Inositol 1,4,5 trisphosphate (IP3) signaling plays a crucial role in a wide range of eukaryotic processes. In Plasmodium falciparum, IP3 elicits Ca2+ release from intracellular Ca2+ stores, even though no
IP3 receptor homolog has been identified to date. The human host
hormone melatonin plays a key role in entraining the P. falciparum life cycle in the intraerythrocytic stages, apparently through an IP3-dependent Ca2+ signal. The
melatonin-induced cytosolic Ca2+ ([Ca2+]cyt) increase and
malaria cell cycle can be blocked by the
IP3 receptor blocker
2-aminoethyl diphenylborinate (2-APB). However, 2-APB also inhibits store-operated Ca2+ entry (SOCE).
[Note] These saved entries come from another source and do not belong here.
(** [paths.items()]: the dictionary of [get_bank_paths] in the order of
    its literal. *)
Definition bank_path_items (b : bank_paths) : list (pystr * path) :=
  [(lit "pdf_path", pdf_path b); (lit "csv_path", csv_path b); (lit "parser_path", parser_path b)].

(** Lines 175-180: the paths of the first supported bank. *)
Definition example_lines (c : Config) : list cfg_line :=
  match SUPPORTED_BANKS with
  | example_bank :: _ =>
      LText (newline ++ lit "Example paths for " ++ example_bank ++ lit ":") ::
      map (fun '(key, p) => LText (lit "  " ++ key ++ lit ": " ++ path_str p))
          (bank_path_items (get_bank_paths c example_bank))
  | [] => []
  end.

(** Lines 182-193: the model settings and the next steps. *)
Definition api_lines (c : Config) : list cfg_line :=
  [LText (newline ++ lit "API Configuration:");
   LText (lit "  Model: " ++ GEMINI_MODEL);
   LKeySet (opt_truthy (GEMINI_API_KEY c));
   LText (lit "  Max Attempts: " ++ py_int_str MAX_ATTEMPTS);
   LText (lit "  Timeout: " ++ py_int_str TIMEOUT_SECONDS ++ lit "s");
   LText (newline ++ str_mul (lit "=") 50);
   LSetupComplete;
   LText (newline ++ lit "Next steps:");
   LText (lit "1. Set GEMINI_API_KEY environment variable");
   LText (lit "2. Copy your PDF and CSV files to data/icici/");
   LText (lit "3. Run: python agent.py --target icici")].

(** The first character of a printed text line. *)
Definition line_head (l : cfg_line) : option ascii :=
  match l with LText (a :: _) => Some a | _ => None end.

(** [python config.py]: the lines printed, the store of files after,
    and the exception [create_directories] lets escape, if any. *)
Definition config_main (c : Config) (m : fs) : list cfg_line * fs * result unit :=
  let out := validation_lines (validate_setup c m) ++ info_lines c in
  match create_directories c m with
  | (m', Ok _) => (out ++ [LComplete] ++ example_lines c ++ api_lines c, m', Ok tt)
  | (m', Raise e) => (out, m', Raise e)
  end.

(** A configuration whose module lives in [/app], with a key set, and a
    store holding just that directory. *)
Definition ex_config : Config := mk_config (Some (lit "key")) [lit "app"].
Definition ex_store : fs := <[[lit "app"] := Dir]> {[ [] := Dir ]}.

(** ** Paths *)

Lemma banks_plain :
  forallb (fun b => plain_component b && plain_component (b ++ lit "_sample.pdf")) SUPPORTED_BANKS = true.
Proof. vm_compute. reflexivity. Qed.
Definition parser_file (cwd : path) : path :=
  path_div cwd (lit "custom_parsers/" ++ bank_name ++ lit "_parser.py").
Definition csv_file (cwd : path) : path :=
  path_div cwd (lit "data/" ++ bank_name ++ lit "/" ++ bank_name ++ lit "_sample.csv").
Definition pdf_file (cwd : path) : path :=
  path_div cwd (lit "data/" ++ bank_name ++ lit "/" ++ bank_name ++ lit "_sample.pdf").
Definition test_file (cwd : path) : path := path_div cwd (lit "test_parser.py").

Definition expected_cols : list pystr :=
  map lit ["Date"; "Description"; "Debit Amt"; "Credit Amt"; "Balance"].

(** The text of a file, as [open(p).read()] gives it. *)
Definition read_file (m : fs) (p : path) : result pystr :=
  match m !! p with
  | Some (File d) => Ok d
  | Some Dir => Raise (eisdir p)
  | None => Raise (enoent p)
  end.

Section Suite.
Context `{Pandas} `{ParserModule}.

(** ** The tests, lines 55-75 *)

(** The messages of the three assertions, lines 59-67. *)
Definition column_mismatch_msg (cols : list pystr) : pystr :=
  lit "Column mismatch: Expected " ++ repr_list expected_cols ++
  lit ", but the parser produced " ++ repr_list cols ++
  lit ". Ensure the parser does not invent extra columns.".

Definition shape_mismatch_msg (got want : nat * nat) : pystr :=
  lit "Shape mismatch: Got " ++ repr_pair got ++ lit ", Expected " ++ repr_pair want ++ lit ".".

Definition test_parser_contract (res : result (option frame)) (expected : frame) : test_outcome :=
  match res with
  | Raise e => Failed (exc_msg e)
  | Ok None => Failed (lit "The parser must return a pandas DataFrame.")
  | Ok (Some df) =>
      if bool_decide (columns df = expected_cols) then
        if bool_decide (shape df = shape expected) then Passed
        else Failed (shape_mismatch_msg (shape df) (shape expected))
      else Failed (column_mismatch_msg (columns df))
  end.

(** Lines 69-75: only an [AssertionError] of the comparison is caught
    and turned into [pytest.fail]. *)
Definition exact_match_msg (details : pystr) : pystr :=
  lit "The parsed DataFrame's content does not exactly match the expected CSV." ++ newline ++
  lit "Details: " ++ details.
Therefore, we have used two novel 2-APB derivatives,
DPB162-AE and DPB163-AE, which are 100-fold more potent than 2-APB in blocking SOCE in mammalian cells, and appear to act by interfering with clustering of STIM
proteins. In the present work we report that
DPB162-AE and DPB163-AE block the [Ca2+]cyt rise in response to
melatonin in P. falciparum, but only at high concentrations. These compounds also block SOCE in the parasite at similarly high concentrations suggesting that P. falciparum SOCE is not activated in the same way as in mammalian cells. We further find that
DPB162-AE and DPB163-AE affect the development of the intraerythrocytic parasites and invasion of new red blood cells. Our efforts to episomally express
proteins that compete with native
IP3 receptor like IP3-sponge and an IP3 sensor such as IRIS proved to be lethal to P. falciparum during intraerythrocytic cycle. The present findings point to an important role of IP3-induced Ca2+ release in intraerythrocytic stage of P. falciparum.